(** [link.Type()] *)
Definition link_Type (l : Link) : string :=
  match Kind l with
  | Dummy => "dummy" | Bridge => "bridge" | Veth _ => "veth" | Vrf _ => "vrf"
  | Vxlan _ _ _ _ _ => "vxlan" | OtherLink t => t
  end.

(** The type assertions of the code. *)
Definition is_bridge (l : Link) : bool := match Kind l with Bridge => true | _ => false end.
Definition is_veth (l : Link) : bool := match Kind l with Veth _ => true | _ => false end.
Definition is_vrf (l : Link) : bool := match Kind l with Vrf _ => true | _ => false end.
Definition is_vxlan (l : Link) : bool :=
  match Kind l with Vxlan _ _ _ _ _ => true | _ => false end.

Definition set_Index (i : Z) (l : Link) : Link :=
  mkLink (mkAttrs i (link_name l) (link_master l)) (Kind l).
Definition set_MasterIndex (i : Z) (l : Link) : Link :=
  mkLink (mkAttrs (link_index l) (link_name l) i) (Kind l).

(** [netlink.Addr]: the fields the code uses. *)
Record Addr := mkAddr { Addr_IPNet : IPNet; Flags : Z }.

(** [netlink.Route]: the fields the code uses. *)
Record Route := mkRoute { Route_Table : Z; Dst : IPNet; LinkIndex : Z }.

Definition FAMILY_ALL : Z := 0.
Definition FAMILY_V4 : Z := 2.
Definition RT_FILTER_DST : Z := 2 ^ 6.
Definition RT_FILTER_TABLE : Z := 2 ^ 12.

(** Package [netlink/nl]: a raw request and its payloads. *)
Inductive NlData :=
  | IfInfomsg (family index : Z)
  | RtAttr (type : Z) (data : list Z) (children : list NlData).
Record NetlinkRequest := mkRequest { Proto : Z; ReqFlags : Z; Data : list NlData }.

(** The constants of package [unix] the code uses. *)
Definition RTM_SETLINK : Z := 19.
Definition NLM_F_ACK : Z := 4.
Definition AF_BRIDGE : Z := 7.
Definition IFLA_PROTINFO : Z := 12.
Definition NLA_F_NESTED : Z := 32768.
Definition NETLINK_ROUTE : Z := 0.
Definition O_WRONLY : Z := 1.

Notation NsHandle := Z.

(** ** The operations *)
Class Netlink (W : Type) := {
  LinkByName : string → go W Link;
  LinkByIndex : Z → go W Link;
  LinkList : go W (list Link);
  (** The device is made from the struct, whose index is filled in. *)
  LinkAdd : Link → go W Link;
  LinkDel : option Link → go W unit;
  LinkSetUp : option Link → go W unit;
  LinkSetMaster : option Link → Link → go W unit;
  LinkSetNsFd : option Link → NsHandle → go W unit;
  VethPeerIndex : Link → go W Z;
  AddrList : option Link → Z → go W (list Addr);
  AddrAdd : option Link → Addr → go W unit;
  AddrDel : option Link → Addr → go W unit;
  ParseAddr : string → res Addr;
  RouteListFiltered : Z → Route → Z → go W (list Route);
  RouteAdd : Route → go W unit;
  (** [nl.NetlinkRequest.Execute] *)
  Execute : NetlinkRequest → Z → Z → go W (list (list Z));
  (** Package [netns]; the thread's lock is package [runtime]'s. *)
  netns_Get : go W NsHandle;
  netns_GetFromName : string → go W NsHandle;
  netns_Set : NsHandle → go W unit;
  netns_Close : NsHandle → go W unit;
  LockOSThread : go W unit;
  UnlockOSThread : go W unit;
  (** Package [os]. *)
  OpenFile : string → Z → Z → go W Z;
  File_Write : Z → string → go W unit;
  File_Close : Z → go W unit }.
◆ ◆ ◆ ◆ ◆
- PROBLEM DETAILS
From the entries above, restate word for word the lines from the line containing "Definition FAMILY_V4 : Z := 2." to the line containing "netns_Get : go W NsHandle;", both ends included, and nothing more.

- RESPONSE TO THE EXERCISE
Definition FAMILY_V4 : Z := 2.
Definition RT_FILTER_DST : Z := 2 ^ 6.
Definition RT_FILTER_TABLE : Z := 2 ^ 12.

(** Package [netlink/nl]: a raw request and its payloads. *)
Inductive NlData :=
  | IfInfomsg (family index : Z)
  | RtAttr (type : Z) (data : list Z) (children : list NlData).
Record NetlinkRequest := mkRequest { Proto : Z; ReqFlags : Z; Data : list NlData }.

(** The constants of package [unix] the code uses. *)
Definition RTM_SETLINK : Z := 19.
Definition NLM_F_ACK : Z := 4.
Definition AF_BRIDGE : Z := 7.
Definition IFLA_PROTINFO : Z := 12.
Definition NLA_F_NESTED : Z := 32768.
Definition NETLINK_ROUTE : Z := 0.
Definition O_WRONLY : Z := 1.

Notation NsHandle := Z.

(** ** The operations *)
Class Netlink (W : Type) := {
  LinkByName : string → go W Link;
  LinkByIndex : Z → go W Link;
  LinkList : go W (list Link);
  (** The device is made from the struct, whose index is filled in. *)
  LinkAdd : Link → go W Link;
  LinkDel : option Link → go W unit;
  LinkSetUp : option Link → go W unit;
  LinkSetMaster : option Link → Link → go W unit;
  LinkSetNsFd : option Link → NsHandle → go W unit;
  VethPeerIndex : Link → go W Z;
  AddrList : option Link → Z → go W (list Addr);
  AddrAdd : option Link → Addr → go W unit;
  AddrDel : option Link → Addr → go W unit;
  ParseAddr : string → res Addr;
  RouteListFiltered : Z → Route → Z → go W (list Route);
  RouteAdd : Route → go W unit;
  (** [nl.NetlinkRequest.Execute] *)
  Execute : NetlinkRequest → Z → Z → go W (list (list Z));
  (** Package [netns]; the thread's lock is package [runtime]'s. *)
  netns_Get : go W NsHandle;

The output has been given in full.